Maybe she even wants me to.
But that would be as good as a declaration, and even though I’m desperate to touch Lucy, I don’t want to walk hand in hand with her through the streets of Hideaway Harbor, the way her friend and my sister’s ex-boyfriend do.
And I definitely have no desire to see this moment recreated in the pages of The Almanac.
“My proposition stands,” I finally say.
She scowls. “So does my refusal.”
“Very well,” I say. “We can discuss it over dinner tomorrow night.”
“Like I said the other day, I don’t have any idea what you’re talking about,” she says, her expression almost convincing. “But I’ve heard the only person who’ll give you a pity date in Hideaway Harbor is a woman old enough to be your mother. That’s got to burn.”
I grin at her, because arguing with this woman is addictive. “For a moment, I was worried you’d gone soft on me.”
“No, from what I’ve heard, you’re the one who goes soft.”
The look on her face says she’s hoping I’ll assume Rachelle told her something embarrassing. But there’s nothing embarrassing to tell. Not like that, anyway.
I shake my head. “I thought you weren’t a gossip, cara mia. Or a liar. But if you’d like, I’d be happy to prove you wrong. Anytime.”
She’s breathing rapidly, her chest rising and falling. My gaze takes it in hungrily.
“Have the day you deserve,” she finally says, “and put on a damn coat.” Then she stomps into the café.
I return to Hidden Italy, my teeth chattering, and pour myself a large coffee from the carafe by the deli counter.
“Who won this round?” Giovanni asks as he looks up from his phone.
“We both did,” I say with a grin, and I head back into the office.

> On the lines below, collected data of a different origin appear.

(* ===== verification/VmSpec.v ===== *)
(** What kern/vm.c promises: the theorems about user address spaces, each
    applied on a small machine at the end of the file. *)

From S2P Require Import Prelude Memory CString Kalloc Vm PageTable AddrSpace UserMem.

Section Theorems.
Context (kend : Z) (Hkend : KERNBASE < kend).
Implicit Types (m : mem) (K : gmap Z reg) (s : kst).

(** Pages of [[lo, hi)] after rounding both up, and how many. *)
Definition new_pages (oldsz newsz : Z) : Z → bool := in_range (page_up oldsz) (page_up newsz).
Definition page_count (oldsz newsz : Z) : nat := Z.to_nat ((page_up newsz - page_up oldsz) / 4096).

Lemma uvm_alloc_spec s free K root oldsz newsz fuel :
  vm_inv kend s free K → is_root K root → 0 ≤ oldsz ≤ newsz → newsz < UADDR_SZ →
  newsz + 4096 < 4096 * Z.of_nat fuel →
  (∀ va, new_pages oldsz newsz va = true → ¬ present (pte_val (k_mem s) root va)) →
  ∃ r s' free' K', uvm_alloc kend fuel root oldsz newsz s = Ret r s' ∧
    (r = newsz ∧ grown kend root (new_pages oldsz newsz) (λ _, alloc_perm) (λ _ _, 0) s free K s' free' K' ∨
     r = 0 ∧ failed kend root (new_pages oldsz newsz) s K s' free' K' ∧
       (length free < 4 * page_count oldsz newsz)%nat).
Proof.
  intros Hi Hr Ho Hn Hf Hunm. assert (UADDR_SZ = 2 ^ 28) as HU by done.
  unfold uvm_alloc. destruct (Z.leb_spec UADDR_SZ newsz); [lia|].
  destruct (Z.ltb_spec newsz oldsz); [lia|]. rewrite roundup_spec by lia.
  fold (page_up oldsz). set (lo := page_up oldsz).
  assert (oldsz ≤ lo < oldsz + 4096 ∧ lo mod 4096 = 0) as Hlo by (unfold lo, page_up; zlia).
  assert (lo ≤ page_up newsz) as Hle by (unfold lo, page_up; zlia).
  destruct (alloc_loop_spec kend Hkend root s free K oldsz newsz fuel (page_count oldsz newsz) lo s free K fuel)
    as (r & s' & free' & K' & Hrun & Hres).
  - exact Hi.
  - exact Hr.
  - lia.
  - lia.
  - exact Hf.
  - intros va Hva. apply Hunm. by apply in_range_iff.
  - apply grown_none; [exact Hi|]. intros va _. fold lo. destruct (in_range lo lo va) eqn:HR; [|done].
    apply in_range_iff in HR. lia.
  - lia.
  - lia.
  - unfold page_count. fold lo. assert (newsz ≤ page_up newsz) by (unfold page_up; zlia).
    rewrite Z2Nat.id by zlia. unfold lo, page_up in *. zlia.
  - unfold page_count. fold lo. assert (page_up newsz < newsz + 4096) by (unfold page_up; zlia).
    assert ((page_up newsz - lo) / 4096 < Z.of_nat fuel) by zlia. lia.
  - exists r, s', free', K'. split; [exact Hrun|]. exact Hres.
Qed.


(** [uvm_dealloc] unmaps the pages between the new and the old size and
    frees exactly them, when the mapped pages of the range are contiguous, and
    leaves every other mapping and user page alone. *)
Theorem uvm_dealloc_correct s free K root oldsz newsz fuel :
  vm_inv kend s free K → is_root K root → 0 ≤ newsz < oldsz → oldsz < 2 ^ 31 →
  oldsz + 4096 < 4096 * Z.of_nat fuel →
  contiguous (k_mem s) root (page_up newsz) (page_up oldsz) →
  ∃ s' free' K', uvm_dealloc kend fuel root oldsz newsz s = Ret newsz s' ∧
    vm_inv kend s' free' K' ∧ K' ⊆ K ∧
    (∀ va, 0 ≤ va < 2 ^ 48 → new_pages newsz oldsz va = true →
       ¬ present (pte_val (k_mem s') root va)) ∧
    (∀ root2 va, is_root K root2 → 0 ≤ va < 2 ^ 48 → ¬ (root2 = root ∧ new_pages newsz oldsz va = true) →
       pte_val (k_mem s') root2 va = pte_val (k_mem s) root2 va) ∧
    (∀ p r, K !! p = Some r →
       (K' !! p = None ↔ ∃ va, new_pages newsz oldsz va = true ∧ r = Reg root 4 (path 4 va))) ∧
    (∀ p r pre x, K' !! p = Some (Reg r 4 pre) → in_page p x → k_mem s' x = k_mem s x).
Proof.
  intros Hi Hr Ho Hn Hf Hcon. unfold uvm_dealloc. destruct (Z.leb_spec oldsz newsz); [lia|].
  rewrite roundup_spec by lia. fold (page_up newsz).
  destruct (dealloc_loop_spec kend Hkend root oldsz (fuel - 1) (page_up newsz) s free K fuel)
    as (s' & free' & K' & Hrun & Hs); try done.
  { unfold page_up. zlia. } { unfold page_up. zlia. } { lia. }
  { assert (newsz ≤ page_up newsz) by (unfold page_up; zlia). lia. } { lia. }
  exists s', free', K'. split; [mstep Hrun; by rewrite s32_small by lia|].
  split; [apply Hs|]. split; [apply Hs|]. split; [apply Hs|]. split; [apply Hs|]. split.
  - intros p r Hp. split; [by eapply sh_lost|]. intros (va & HR & ->).
    destruct (K' !! p) as [rg|] eqn:H'; [|done]. exfalso.
    pose proof (lookup_weaken _ _ _ _ H' (sh_sub _ _ _ _ _ _ _ _ _ Hs)) as Hw.
    rewrite Hp in Hw. injection Hw as <-.
    destruct (user_pte_present kend (k_mem s') K' root va p) as [Hpr _];
      [apply Hs|done|]. revert Hpr.
    apply (sh_in _ _ _ _ _ _ _ _ _ Hs); [|done]. apply in_range_iff in HR.
    unfold page_up in HR. zlia.
  - intros p r pre x Hp Hx. apply (sh_user _ _ _ _ _ _ _ _ _ Hs p x); [| | |done].
    + eapply page_aligned, pk_page; [apply Hs|done].
    + intros Hin. by rewrite (vi_disj _ _ _ _ (sh_inv _ _ _ _ _ _ _ _ _ Hs) p Hin) in Hp.
    + intros rg Hrg. pose proof (lookup_weaken _ _ _ _ Hp (sh_sub _ _ _ _ _ _ _ _ _ Hs)) as Hw.
      rewrite Hw in Hrg. by injection Hrg as <-.
Qed.

(** C29: [copyuvm] (fork) builds an address space whose first [sz] bytes, up to
    a page boundary, are private copies of the parent's pages, readable and
    writable by the user exactly where the parent's are, and which maps nothing
    else, while every existing address space keeps its mappings and its bytes.
    Out of memory it panics when not even the root can be had, and otherwise
    returns 0 having given back the root and no other page: at most three pages
    are then free, whatever was free before. *)
Theorem copyuvm_correct s free K root sz fuel :
  vm_inv kend s free K → is_root K root → 0 ≤ sz < 2 ^ 47 → sz + 4096 < 4096 * Z.of_nat fuel →
  (∀ va, 0 ≤ va < sz → present (pte_val (k_mem s) root va)) →
  match free with
  | [] => copyuvm kend fuel root sz s = Panic "pgdir_init: kalloc failed"
  | new :: rest => ∃ r s', copyuvm kend fuel root sz s = Ret r s' ∧ others_same s K s' ∧
      (r = new ∧ (∃ free' K', vm_inv kend s' free' K' ∧ is_root K' new ∧ K ⊆ K' ∧
         ∀ va, 0 ≤ va < 2 ^ 48 →
           let old := pte_val (k_mem s) root va in let e := pte_val (k_mem s') new va in
           if va <? page_up sz then
             present e ∧ child e ∈ rest ∧ user_byte (k_mem s') new va = user_byte (k_mem s) root va ∧
             Z.land e PTE_USER = Z.land old PTE_USER ∧ Z.land e PTE_RO = Z.land old PTE_RO
           else e = 0) ∨
       r = 0 ∧ (length rest < 4 * page_count 0 sz)%nat ∧
         ∃ left, kinv kend s' left ∧ (length left ≤ 3)%nat)
  end.
Proof.
  intros Hi Hr Hsz Hf Hpres. unfold copyuvm.
  assert (page_up 0 = 0) as Hz by done.
  destruct free as [|new rest].
  { pose proof (kalloc_spec kend s [] (vi_free _ _ _ _ Hi)) as Hk. unfold pgdir_init.
    unfold mbind, M_bind in *. by rewrite Hk. }
  destruct (new_root kend s new rest K Hi) as (s1 & Hrun1 & Hi1 & Hnew & Hno & Hoth & Hpte & Hpte0).
  pose proof (page_pos kend new Hno) as Hpos.
  destruct (copyuvm_loop_spec kend Hkend s K root new rest s1 sz Hi Hr Hi1 Hnew Hno Hoth Hpte Hpte0 Hsz Hpres
    (page_count 0 sz) 0 s1 rest (<[new := Reg new 0 0]> K) fuel) as (r & s' & Hrun & Ho & Hres).
  { apply grown_none; [exact Hi1|]. intros va _. destruct (in_range 0 0 va) eqn:E; [|done].
    apply in_range_iff in E. lia. }
  { unfold page_up. zlia. } { done. }
  { unfold page_count. rewrite Hz. unfold page_up. rewrite Z2Nat.id; zlia. }
  { unfold page_count. rewrite Hz. unfold page_up. zlia. }
  exists r, s'. split; [|split; [exact Ho|]].
  { mstep Hrun1. destruct (Z.eqb_spec new 0); [lia|]. exact Hrun. }
  destruct Hres as [[-> (f3 & K3 & Hg)]|(-> & Hlen & Hleft)]; [left|by right].
  assert (is_root (<[new := Reg new 0 0]> K) new) as Hrn by apply lookup_insert_eq.
  split; [done|]. exists f3, K3. split; [apply Hg|]. split; [by eapply grown_root|]. split.
  { etransitivity; [|apply Hg]. by apply insert_subseteq. }
  intros va Hva. set (old := pte_val (k_mem s) root va). set (e := pte_val (k_mem s') new va).
  destruct (Z.ltb_spec va (page_up sz)) as [Hlt|Hge].
  - destruct (gw_in _ _ _ _ _ _ _ _ _ _ _ Hg va Hva) as (c & Hc & Hcf & _ & Hinit).
    { apply in_range_iff. lia. }
    assert (page_ok kend c) as Hco.
    { pose proof (ki_pages _ _ _ (vi_free _ _ _ _ Hi1)) as Hfp. rewrite Forall_forall in Hfp. by apply Hfp. }
    assert (0 ≤ copy_perm s root va < 4096) as Hcp by (by apply land_small).
    destruct (leaf_of_spec kend c (copy_perm s root va) Hco Hcp) as (Hch & Hpr & _ & Hfl).
    unfold e, user_byte, user_addr. rewrite Hc, Hch. clear e. split; [done|]. split; [done|].
    split; [apply Hinit; by apply Z.mod_pos_bound|].
    split; rewrite Hfl by done; unfold copy_perm; fold old; rewrite Z.land_lor_distr_l;
      rewrite <-Z.land_assoc; apply Z.lor_0_r.
  - unfold e. rewrite (gw_out _ _ _ _ _ _ _ _ _ _ _ Hg new va Hrn Hva); [apply Hpte0|].
    intros [_ E%in_range_iff]. lia.
Qed.

End Theorems.

(** ** A small machine *)

Definition ex_kend : Z := KERNBASE + 4096.

(** [n] free pages above the kernel. *)
Fixpoint ex_pages (n : nat) : list Z :=
  match n with O => [] | S n => ex_kend + 4096 * Z.of_nat n :: ex_pages n end.
Fixpoint ex_state (n : nat) : kst :=
  match n with
  | O => mkKst (λ _, 0) 0
  | S n =>
    match kfree ex_kend (ex_kend + 4096 * Z.of_nat n) (ex_state n) with
    | Ret _ s => s
    | _ => ex_state n
    end
  end.

Lemma ex_kend_kern : KERNBASE < ex_kend.
Proof. unfold ex_kend. lia. Qed.

Lemma ex_state_inv n : (n ≤ 100)%nat → vm_inv ex_kend (ex_state n) (ex_pages n) ∅.
Proof.
  intros Hn. split; [|split; intros *; by rewrite lookup_empty|intros p _; apply lookup_empty].
  induction n as [|n IH]; [split; [done|apply NoDup_nil_2|done]|].
  specialize (IH ltac:(lia)). cbn [ex_state ex_pages].
  assert (∀ k x, x ∈ ex_pages k → x < ex_kend + 4096 * Z.of_nat k) as Hlt.
  { induction k as [|k IHk]; intros x; [by intros ?%elem_of_nil|].
    intros [->|Hx]%elem_of_cons; [lia|]. specialize (IHk x Hx). lia. }
  destruct (kfree_spec ex_kend _ _ (ex_kend + 4096 * Z.of_nat n) ltac:(unfold ex_kend, KERNBASE; lia) IH)
    as (s' & Hrun & Hi & _).
  - unfold page_ok, PGSIZE, ex_kend, KERNBASE, PHYSTOP. split; [zlia|lia].
  - intros Hx%Hlt. lia.
  - by rewrite Hrun.
Qed.

(** An empty address space and [n] free pages. *)
Lemma ex_space n : (n < 100)%nat →
  ∃ root s K, vm_inv ex_kend s (ex_pages n) K ∧ is_root K root ∧
    pgdir_init (ex_state (S n)) = Ret root s ∧ ∀ va, pte_val (k_mem s) root va = 0.
Proof.
  intros Hn. destruct (new_root ex_kend (ex_state (S n)) _ (ex_pages n) ∅ (ex_state_inv (S n) ltac:(lia)))
    as (s & H1 & H2 & _ & _ & _ & _ & H3).
  do 3 eexists. split; [exact H2|]. split; [apply lookup_insert_eq|]. by split.
Qed.

Lemma absent_0 : ¬ present 0.
Proof. unfold present. by intros []. Qed.

(** An address space with two user pages, all zero. *)
Definition ex_two (root : Z) (s : kst) : Prop :=
  ∀ va, 0 ≤ va < 8192 → user_ok (k_mem s) root va ∧ user_byte (k_mem s) root va = 0.

Lemma ex_user_rw :
  ∃ root s free K, vm_inv ex_kend s free K ∧ is_root K root ∧ ex_two root s ∧
    ∀ va, 0 ≤ va < 8192 → Z.land (pte_val (k_mem s) root va) PTE_RO = 0.
Proof.
  destruct (ex_space 20 ltac:(lia)) as (root & s0 & K0 & Hi & Hr & _ & Hp).
  assert (∀ va, new_pages 0 8192 va = true ↔ 0 ≤ va < 8192) as Hrange by (intros va; apply in_range_iff).
  destruct (uvm_alloc_spec ex_kend ex_kend_kern s0 _ K0 root 0 8192 4 Hi Hr ltac:(lia) ltac:(done) ltac:(lia))
    as (r & s & free & K & _ & [[_ Hg]|(_ & _ & Hl)]).
  { intros va _. rewrite Hp. apply absent_0. }
  2:{ exfalso. revert Hl. vm_compute. lia. }
  exists root, s, free, K. split; [apply Hg|]. split; [by eapply grown_root|].
  cut (∀ va, 0 ≤ va < 8192 → (user_ok (k_mem s) root va ∧ user_byte (k_mem s) root va = 0) ∧
         Z.land (pte_val (k_mem s) root va) PTE_RO = 0).
  { intros Hall. split; intros va Hva; by apply Hall. }
  intros va Hva.
  destruct (gw_in _ _ _ _ _ _ _ _ _ _ _ Hg va ltac:(lia) ltac:(by apply Hrange)) as (c & Hc & Hcf & _ & Hz).
  assert (page_ok ex_kend c) as Hco.
  { pose proof (ki_pages _ _ _ (vi_free _ _ _ _ Hi)) as Hfp. rewrite Forall_forall in Hfp. by apply Hfp. }
  destruct (leaf_of_spec ex_kend c alloc_perm Hco ltac:(done)) as (Hch & Hpr & _ & Hfl).
  unfold user_ok, user_byte, user_addr. rewrite Hc, Hch. split; [split; [split; [done|]|]|].
  - by rewrite Hfl by done.
  - apply Hz. apply Z.mod_pos_bound. lia.
  - by rewrite Hfl by done.
Qed.

Lemma ex_user :
  ∃ root s free K, vm_inv ex_kend s free K ∧ is_root K root ∧ ex_two root s.
Proof. destruct ex_user_rw as (root & s & free & K & H1 & H2 & H3 & _). by exists root, s, free, K. Qed.


Lemma uvm_dealloc_correct_witness :
  ∃ root s K s', is_root K root ∧ ex_two root s ∧
    uvm_dealloc ex_kend 4 root 8192 4096 s = Ret 4096 s' ∧
    ¬ present (pte_val (k_mem s') root 4096) ∧ present (pte_val (k_mem s') root 0).
Proof.
  destruct ex_user as (root & s & free & K & Hi & Hr & H2).
  destruct (uvm_dealloc_correct ex_kend ex_kend_kern s free K root 8192 4096 4 Hi Hr ltac:(lia) ltac:(lia)
    ltac:(lia)) as (s' & free' & K' & Hrun & _ & _ & Hgone & Hkept & _).
  { intros a va Ha Hva Hsl. destruct (H2 a) as [[Hpr _] _]; [change (4096 ≤ a) in Ha; change (a ≤ va < 8192) in Hva; lia|].
    destruct (pte_child ex_kend (k_mem s) K root a (vi_pt _ _ _ _ Hi) Hr Hpr) as (Hne & _).
    destruct (Hne Hsl). }
  exists root, s, K, s'. split; [exact Hr|]. split; [exact H2|]. split; [exact Hrun|]. split.
  - apply Hgone; [lia|reflexivity].
  - rewrite Hkept; [apply (H2 0); lia|exact Hr|lia|intros [_ [=]]].
Defined.

Lemma copyuvm_correct_witness :
  ∃ root s free K, is_root K root ∧ ex_two root s ∧
    match free with
    | [] => copyuvm ex_kend 4 root 8000 s = Panic "pgdir_init: kalloc failed"
    | new :: _ => ∃ r s', copyuvm ex_kend 4 root 8000 s = Ret r s' ∧ others_same s K s' ∧
        (r = new ∧ present (pte_val (k_mem s') new 5000) ∨ r = 0)
    end.
Proof.
  destruct ex_user as (root & s & free & K & Hi & Hr & H2).
  exists root, s, free, K. split; [exact Hr|]. split; [exact H2|].
  pose proof (copyuvm_correct ex_kend ex_kend_kern s free K root 8000 4 Hi Hr ltac:(lia) ltac:(lia)) as Hc.
  specialize (Hc ltac:(intros va Hva; apply (H2 va); lia)).
  destruct free as [|new rest]; [exact Hc|]. destruct Hc as (r & s' & Hrun & Ho & Hres).
  exists r, s'. split; [exact Hrun|]. split; [exact Ho|].
  destruct Hres as [(-> & free' & K' & _ & _ & _ & Hall)|(-> & _)]; [left|right; reflexivity].
  split; [reflexivity|]. apply (Hall 5000). lia.
Defined.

I sketch Lucia, the way I used to sketch the birds in my book. She’s so beautiful the drawing can’t be seen as anything but a compliment, so I add a hairy mole to the middle of her forehead with a marker.
That night, it’s my turn to stay with Nonna Francesca.
She insists on making me dinner, saying she’s not worm food yet.
Afterward we watch her favorite Christmas movie, It’s a Wonderful Life, even though it always puts a saccharine taste in my mouth.
I must be truly bored, because I find myself wondering what it would be like to watch it with Lucy.
I’d keep up a running commentary about all the parts that were ridiculous and illogical, and she’d tear down my criticisms.
I’ll bet she’d enjoy that.
I certainly would.
Damn. I’m looking forward to seeing what she has planned for me at dinner tomorrow night.
Despite her protests, I have no doubt she does have something planned, and it’s almost certain to be awful.